Killing a scheduler pod is safe — the leader lease expires after --lease-seconds, the surviving replica takes over on the next tick. Any worker Job already in flight keeps running and writes outcome back to the RunLog independently.
A worker that dies mid-pipeline stops heartbeating; the next scheduler tick sees the expired lease and the row becomes claimable again. No separate "release" step.

Migrating from flow run-due — run both side-by-side against the same RunLog. The per-pipeline claim CAS guarantees no double-dispatch, so you can leave cron up while you trust the new daemon, then remove the cron entry once you're satisfied.

Observability cheat sheet¶

Alerters¶

URL	Sends to	Dep
`stdout://`	stderr	stdlib
`slack://hooks.slack.com/services/X/Y/Z`	Slack channel	stdlib (urllib)
`https://hooks.slack.com/services/X/Y/Z`	Slack channel (passthrough)	stdlib

Repeat --alerter to send to multiple destinations. A failing alerter doesn't take the orchestrator down — exceptions are logged-and-swallowed so the next alerter in the chain still fires.

Metrics¶

URL	Sink	Dep
`null://`	no-op (default)	stdlib
`stdout://`	one line per event to stderr	stdlib
`memory://`	in-process dicts (tests)	stdlib
`prometheus://:9090`	HTTP `/metrics` server on port 9090	`prometheus_client`
`prometheus://`	metrics recorded only; scrape via the API	`prometheus_client`
`otlp://collector:4317`	OTLP gRPC	`opentelemetry-sdk` + `-exporter-otlp`
`otlp+http://collector:4318`	OTLP HTTP	same

Three orchestrator-level metrics every operator gets:

pipeline_runs_total{pipeline, outcome}    # outcome ∈ {success, failure, skipped}
pipeline_duration_seconds{pipeline}        # histogram
pipeline_retry_attempt{pipeline}           # gauge (0 when idle)

Run-log backends¶

URL prefix	Backend	Install extra
`sqlite:///path` or bare path	SQLite (default)	(none — stdlib)
`memory://`	InMemoryRunLog	(none)
`postgres://...` / `postgresql://...`	PostgresRunLog	`runlog-postgres`
`mysql://...` / `mariadb://...`	MySQLRunLog	`runlog-mysql`
`duckdb:///path` or `duckdb://:memory:`	DuckDBRunLog	`runlog-duckdb`
`s3://bucket/prefix`	S3RunLog (incl. MinIO, R2 via custom client)	`runlog-s3`
`gs://bucket/prefix`	GcsRunLog	`runlog-gcs`
`azure://account/container/prefix`	AzureBlobRunLog	`runlog-azure`

Graceful degradation¶

If the configured run-log location can't be opened (read-only FS, network unreachable, bad credentials), flow run-due prints a stderr warning and continues without persistence. Pipelines still fire according to their declared schedule; only the durable history side-effect is skipped.
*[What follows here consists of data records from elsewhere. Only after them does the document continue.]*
Lemma cmp_Or_cons {A} (c1 c2 : A → A → comparison) x y cs :
  cmp_Or cs = c2 x y → cmp_Or (c1 x y :: cs) = lex_cmp c1 c2 x y.
Proof. intros E. cbn [cmp_Or]. unfold lex_cmp. by destruct (c1 x y). Qed.

(** The order in which a value is last. *)
Definition last_cmp {A} (f : A → Z) (z : Z) : A → A → comparison :=
  pull_cmp (λ t, if (f t =? z)%Z then 1 else 0)%Z Z.compare.

#[export] Instance last_total {A} (f : A → Z) z : TotalCmp (last_cmp f z).
Proof. unfold last_cmp. apply _. Qed.

(** Floats with NaN before all of them. *)
Definition nan_first (f : float64) : Z * Z * Z := if is_nan f then (-3, 0, 0)%Z else float_key f.

Lemma float_Compare_spec x y : float_Compare x y = pull_cmp nan_first key3_cmp x y.
Proof.
  unfold float_Compare, nan_first, pull_cmp. destruct (is_nan x) eqn:Ex, (is_nan y) eqn:Ey; try done.
  1,2: unfold key3_cmp, lex_cmp, pull_cmp; destruct x as [[]|[]| |[]], y as [[]|[]| |[]]; done.
  fold (pull_cmp float_key key3_cmp x y). fold (float_cmp x y). unfold f64_ltb, SFltb.
  rewrite !float_cmp_spec by done. rewrite (cmp_opp (c := float_cmp) x y). by destruct (float_cmp x y).
Qed.

#[export] Instance float_Compare_total : TotalCmp float_Compare.
Proof. eapply total_ext; [apply float_Compare_spec|]. unfold key3_cmp. apply _. Qed.

Section total.
Context `{!UnicodeCase, !Library}.

#[export] Instance status_total desc supported : TotalCmp (compareByStatus desc supported).
Proof.
  eapply (total_ext _ (lex_cmp (dir_cmp desc (pull_cmp (λ t, trackerHealthPriority t supported) Z.compare))
    (lex_cmp (dir_cmp desc (pull_cmp (stateSortPriority ∘ t_State) Z.compare))
    (lex_cmp (dir_cmp desc (pull_cmp (status_label supported) String.compare))
    (lex_cmp (dir_cmp (negb desc) (pull_cmp t_AddedOn Z.compare))
      (dir_cmp desc (pull_cmp (ToLower ∘ t_Name) String.compare))))))); [|apply _].
  intros a b. unfold compareByStatus. cbv zeta.
  apply (int_step (λ t, trackerHealthPriority t supported)). apply (int_step (stateSortPriority ∘ t_State)).
  apply (text_step (status_label supported)). rewrite <- (int_step t_AddedOn _ (negb desc) a b _ eq_refl).
  rewrite <- applyDirection_spec by apply _. destruct (t_AddedOn a =? t_AddedOn b)%Z eqn:E; [done|]. cbn [negb].
  unfold Z.ltb. rewrite (Z.compare_antisym (t_AddedOn a) (t_AddedOn b)). apply Z.eqb_neq in E.
  destruct (t_AddedOn a ?= t_AddedOn b)%Z eqn:Ec; [by apply Z.compare_eq in Ec|by destruct desc..].
Qed.

#[export] Instance name_total desc : TotalCmp (compareByName desc).
Proof.
  eapply (total_ext _ (dir_cmp desc (lex_cmp (pull_cmp (ToLower ∘ t_Name) String.compare)
    (lex_cmp (pull_cmp t_Name String.compare) (pull_cmp t_Hash String.compare))))); [|apply _].
  intros a b. by rewrite <- applyDirection_spec by apply _.
Qed.

#[export] Instance priority_total desc : TotalCmp (compareByPriority desc).
Proof.
  eapply (total_ext _ (lex_cmp (last_cmp t_Priority 0) (dir_cmp (negb desc) (pull_cmp t_Priority Z.compare)))); [|apply _].
  intros a b. unfold compareByPriority, lex_cmp, last_cmp, dir_cmp, flip_cmp, pull_cmp.
  destruct (t_Priority a =? 0)%Z eqn:Ea, (t_Priority b =? 0)%Z eqn:Eb; try done; [|by destruct desc].
  apply Z.eqb_eq in Ea, Eb. destruct desc; simpl; by rewrite Ea, Eb.
Qed.

#[export] Instance eta_total desc : TotalCmp (compareByETA desc).
Proof.
  eapply (total_ext _ (lex_cmp (last_cmp t_ETA infinityETA) (dir_cmp desc (pull_cmp t_ETA Z.compare)))); [|apply _].
  intros a b. unfold compareByETA, lex_cmp, last_cmp, dir_cmp, flip_cmp, pull_cmp. cbv zeta.
  destruct (t_ETA a =? infinityETA)%Z eqn:Ea, (t_ETA b =? infinityETA)%Z eqn:Eb; cbn [andb]; try done.
  - apply Z.eqb_eq in Ea, Eb. destruct desc; simpl; by rewrite Ea, Eb.
  - destruct desc; cbn beta iota; unfold Z.ltb; rewrite (Z.compare_antisym (t_ETA a) (t_ETA b));
      by destruct (t_ETA a ?= t_ETA b)%Z.
Qed.

#[export] Instance timestamp_total f desc : TotalCmp (compareByTimestamp f desc).
Proof.
  eapply (total_ext _ (lex_cmp (dir_cmp desc (pull_cmp f Z.compare))
    (lex_cmp (dir_cmp false (pull_cmp (stateSortPriority ∘ t_State) Z.compare))
    (lex_cmp (pull_cmp (ToLower ∘ t_Name) String.compare) (pull_cmp t_Hash String.compare))))); [|apply _].
  intros a b. unfold compareByTimestamp. cbv zeta. rewrite <- (int_step f _ desc a b _ eq_refl).
  rewrite <- (int_step (stateSortPriority ∘ t_State) _ false a b _ eq_refl).
  rewrite (Z.compare_antisym (f a) (f b)). by destruct desc.
Qed.

#[export] Instance tracker_keys_total desc : TotalCmp (compare_tracker_keys desc).
Proof.
  eapply (total_ext _ (lex_cmp (pull_cmp (λ k, if tk_hasDomain k then 0 else 1)%Z Z.compare)
    (lex_cmp (dir_cmp desc (pull_cmp tk_displayName String.compare))
    (lex_cmp (dir_cmp desc (pull_cmp tk_domain String.compare))
    (lex_cmp (dir_cmp desc (pull_cmp tk_normalized String.compare))
      (dir_cmp desc (pull_cmp tk_hash String.compare))))))); [|apply _].
  intros a b. unfold compare_tracker_keys. apply (flag_step tk_hasDomain).
  apply (lex_step (pull_cmp tk_displayName String.compare) _ desc a b _ _ eq_refl).
  apply (lex_step (pull_cmp tk_domain String.compare) _ desc a b _ _ eq_refl).
  apply (lex_step (pull_cmp tk_normalized String.compare) _ desc a b _ _ eq_refl).
  by rewrite <- applyDirection_spec by apply _.
Qed.
End total.

(** *** Across instances *)

Section cross_total.
Context `{!UnicodeCase, !Library}.

Definition identity_cmp : CrossInstanceTorrentView → CrossInstanceTorrentView → comparison :=
  lex_cmp (pull_cmp (λ v, ToLower (t_Name (cv_Torrent v))) String.compare)
  (lex_cmp (pull_cmp (λ v, ToLower (t_Hash (cv_Torrent v))) String.compare)
  (lex_cmp (pull_cmp (λ v, ToLower (cv_InstanceName v)) String.compare) (pull_cmp cv_InstanceID Z.compare))).

Lemma cmp_Or_one {A} (c : A → A → comparison) x y : cmp_Or [c x y] = c x y.
Proof. simpl. by destruct (c x y). Qed.

Lemma compareIdentity_spec a b : compareIdentity a b = identity_cmp a b.
Proof.
  unfold compareIdentity, identity_cmp.
  apply (cmp_Or_cons (pull_cmp (λ v, ToLower (t_Name (cv_Torrent v))) String.compare)).
  apply (cmp_Or_cons (pull_cmp (λ v, ToLower (t_Hash (cv_Torrent v))) String.compare)).
  apply (cmp_Or_cons (pull_cmp (λ v, ToLower (cv_InstanceName v)) String.compare)).
  apply (cmp_Or_one (pull_cmp cv_InstanceID Z.compare)).
Qed.

#[export] Instance identity_total : TotalCmp compareIdentity.
Proof. eapply total_ext; [apply compareIdentity_spec|]. unfold identity_cmp. apply _. Qed.

Definition column_total (column : cross_column) : Prop :=
  match column with ColumnValue c => TotalCmp c | _ => True end.

Lemma by_int_total f : column_total (by_int f).
Proof. apply (total_ext _ (pull_cmp (f ∘ cv_Torrent) Z.compare)); [done|apply _]. Qed.
Lemma by_float_total f : column_total (by_float f).
Proof. apply (total_ext _ (pull_cmp (f ∘ cv_Torrent) float_Compare)); [done|apply _]. Qed.
Lemma by_text_total f : column_total (by_text f).
Proof. apply (total_ext _ (pull_cmp (λ v, ToLower (f (cv_Torrent v))) String.compare)); [done|apply _]. Qed.

Lemma by_two_total {A B} (f : CrossInstanceTorrentView → A) (g : CrossInstanceTorrentView → B) c1 c2 :
  TotalCmp c1 → TotalCmp c2 → column_total (ColumnValue (λ a b, cmp_Or [c1 (f a) (f b); c2 (g a) (g b)])).
Proof.
  intros H1 H2. apply (total_ext _ (lex_cmp (pull_cmp f c1) (pull_cmp g c2))); [|apply _].
  intros a b. apply (cmp_Or_cons (pull_cmp f c1)). apply (cmp_Or_one (pull_cmp g c2)).
Qed.

Create HintDb columns.
#[local] Hint Resolve by_int_total by_float_total by_text_total string_total Z_total : columns.
#[local] Hint Extern 1 (column_total (ColumnTime _)) => exact I : columns.
#[local] Hint Extern 1 (column_total ColumnPriority) => exact I : columns.
#[local] Hint Extern 1 (column_total ColumnETA) => exact I : columns.

Lemma columns_total : Forall (λ entry, column_total entry.2) cross_columns.
Proof.
  unfold cross_columns.
  assert (column_total by_name) as Hn by (apply (by_two_total (λ v, ToLower (t_Name (cv_Torrent v))) (λ v, t_Name (cv_Torrent v))); apply _).
  assert (column_total by_instance) as Hi by (apply (by_two_total (λ v, ToLower (cv_InstanceName v)) cv_InstanceID); apply _).
  assert (column_total by_state) as Hs
    by (apply (by_two_total (λ v, stateSortPriority (t_State (cv_Torrent v))) (λ v, ToLower (t_State (cv_Torrent v)))); apply _).
  repeat (apply Forall_cons_2; [cbn [snd]; eauto with columns|]). by apply Forall_nil_2.
Qed.

Lemma assoc_Forall {A} (P : A → Prop) k (m : list (string * A)) v :
  Forall (λ entry, P entry.2) m → assoc k m = Some v → P v.
Proof.
  induction 1 as [|[k' v'] m HP _ IH]; simpl; [done|]. case_bool_decide; [by intros [= <-]|done].
Qed.

Lemma dir_lex_spec desc (c : CrossInstanceTorrentView → CrossInstanceTorrentView → comparison) `{!TotalCmp c} a b :
  match c a b with Eq => compareIdentity a b | Lt => applyDirection desc Lt | Gt => applyDirection desc Gt end =
  lex_cmp (dir_cmp desc c) compareIdentity a b.
Proof. by apply lex_step. Qed.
To silence the warning intentionally, pass --no-run-log or set EMATIX_FLOW_RUN_LOG_URL= to empty.

What you don't need to worry about¶

DDL on Postgres / MySQL: tables auto-create on first connect via IF NOT EXISTS. Schema auto-creates on Postgres (use create_tables=False from Python if your role lacks DDL privilege).
Cross-tick state coherence: every RunLog backend is upsert-based, so two ticks racing on the same pipeline name produce a single final state record.
Retry semantics: flow run-due honors retry= policy from @register(...) automatically — backoff windows, gave-up gating, and recovery events all fire from the CLI without further wiring.
Pipeline data path: Rust drivers (tokio-postgres, mysql_async, deltalake-rs) handle bulk row movement; Python's only on the orchestrator-state and dev-helper paths. The RunLog backend you pick doesn't bottleneck pipeline throughput.